Moriarty planted her feet and gazed at him. His gaze back at her was poorly focused but the void was gone. He was smart enough, practiced enough, to mask the reality of himself with a common, entitled, leering kind of violence. He was far gone and she was more than willing to hurt him, break his fingers if necessary, but they were still on a public street. She made a few very fast decisions about how she was going to handle this.

"No," she said, digging absently in her handbag for a pen. "You look like a blunt object."

Moran gathered himself. "What--"

"My employer could use one of those," she said, and took hold of the large hand that was closest to being curled into a fist. There were deep scrapes on his knuckles and blood, too, from where he'd swiped at his bleeding nose. Carefully, soothingly, she coaxed his palm open and wrote an email address and an amount of money--large, but not laughably so--onto his skin.

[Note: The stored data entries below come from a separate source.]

Definition permissionAssurance_entries : list (string * Requirement) :=
  [("certificate:provision", at_least strong);
   ("certificate:rotate", at_least strong);
   ("certificate:revoke", at_least strong);
   ("rbac:create-role", at_least strong);
   ("rbac:update-role", at_least strong);
   ("rbac:delete-role", at_least strong);
   ("rbac:assign-role", at_least strong);
   ("rbac:revoke-role", at_least strong);
   ("api-key:create", at_least strong);
   ("api-key:delete", at_least strong);
   ("registration:create-token", at_least strong);
   ("registration:delete-token", at_least strong);
   ("registration:revoke-token", at_least strong);
   ("registration:rotate-token", at_least strong);
   ("registration:approve", at_least strong);
   ("registration:manage-ip-trust", at_least strong);
   ("tenant:create", at_least strong);
   ("tenant:delete", at_least strong);
   ("tenant:approve-delete", with_presence strong);
   ("notification:configure", at_least strong);
   ("report:manage", at_least strong);
   ("tenant:update", at_least strong);
   ("tenant:manage", at_least strong);
   ("tenant:crossing-grant", at_least strong);
   ("tenant:crossing-end", at_least strong);
   ("tenant:crossing-break-glass", at_least strong);
   ("tenant:crossing-approve-break-glass", with_presence strong);
   ("refresh:approve", at_least strong);
   ("refresh:set-policy", with_presence strong);
   ("steward:move", at_least strong);
   ("steward:decommission", at_least strong);
   ("steward:rotate-credentials", at_least strong);
   ("steward:move-identity", at_least strong);
   ("steward:tamper-restore", at_least strong);
   ("steward:tamper-ban", at_least strong);
   ("steward:tamper-repair", at_least strong);
   ("account:create", at_least strong);
   ("account:update", at_least strong);
   ("account:delete", at_least strong);
   ("account:revoke-enrollment-link", at_least strong);
   ("cluster:drain-node", at_least strong);
   ("cluster:decommission-node", at_least strong);
   ("workflow:approve", at_least strong);
   ("session:create", at_least strong);
   ("webauthn:register", at_least strong);
   ("webauthn:revoke", at_least strong);
   ("webauthn:rename", at_least strong);
   ("cert-binding:bind", at_least strong);
   ("cert-binding:revoke", at_least strong);
   ("cert-binding:rotate", at_least strong);
   ("webauthn:assert-presence", at_least strong);
   ("steward:visibility", at_least basic);
   ("webauthn:elevate", at_least basic);
   ("terminal:create", at_least strong);
   ("steward:service-control", at_least strong);
   ("steward:process-control", at_least strong);
   ("module:approve", with_presence strong);
   ("module:reject", with_presence strong);
   ("publisher-trust:add", with_presence strong);
   ("assurance-policy:set", at_least strong);
   ("registration:approve-by-cidr", with_presence strong);
   ("alert:silence", at_least strong);
   ("alert:unsilence", at_least strong);
   ("osquery:execute", with_presence strong);
   ("steward:execute-scripts", mkRequirement strong true ["DELETE /api/v1/runs/{run_id}"; "POST /api/v1/runs/command"] false);
   ("script:admin", mkRequirement strong true ["GET /api/v1/scripts"; "GET /api/v1/scripts/{id}"] false);
   ("steward:write-config", at_least strong);
   ("operator-payload:sign", at_least strong);
   ("signing-credential:request", with_presence strong);
   ("enrolment-token:mint", at_least strong);
   ("enrolment-token:revoke", at_least strong);
   ("credential-request:approve", with_presence strong);
   ("enrolment-token:revoke-issued", at_least strong);
   ("credential-request:cancel", at_least strong);
   ("credential-request:revoke-orphaned", at_least strong);
   ("cli-login:approve", at_least strong);
   ("hyperv-profile:create", with_presence strong);
   ("hyperv-profile:delete", with_presence strong);
   ("directory:credential-reveal", with_presence strong);
   ("config:push", mkRequirement strong false [] true);
   ("workflow:write", mkRequirement strong false [] true);
   ("workflow:execute", mkRequirement strong false [] true);
   ("installer:upload", mkRequirement strong true [] true);
   ("installer:delete", mkRequirement strong true [] true);
   ("installer:publish:steward", mkRequirement strong true [] true);
   ("installer:dispatch:steward", mkRequirement strong true ["POST /api/v1/rollout/{rollout_id}/halt"; "POST /api/v1/stewards/upgrade/{upgrade_id}/rollback"] true);
   ("automation-grant:create", with_presence strong);
   ("automation-grant:revoke", at_least strong);
   ("content-approval:approve", with_presence strong);
   ("content-library:set-mode", with_presence strong);
   ("workflow:publish", at_least strong);
   ("content-approval:revoke", at_least strong)].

"For when you sober up," she said, soft as a lover. "Go to the police with this and my employer will come to your house in the middle of the night, and you will wish he'd brought with him something as kind as a gun."

Moran looked at her for a long moment. Then he laughed. It was hot and empty and very quiet and she thought, _yes_. You're the one.

"Like I'd talk to the fucking law," he muttered.

She smiled. Patted his fingers. "Good boy."

He would never see her face or hear her voice again.

She followed him home, of course. She didn't need him to use the email address, in order to for her to contact him; she'd even warned him as much, hadn't she? But she wanted to know if he would.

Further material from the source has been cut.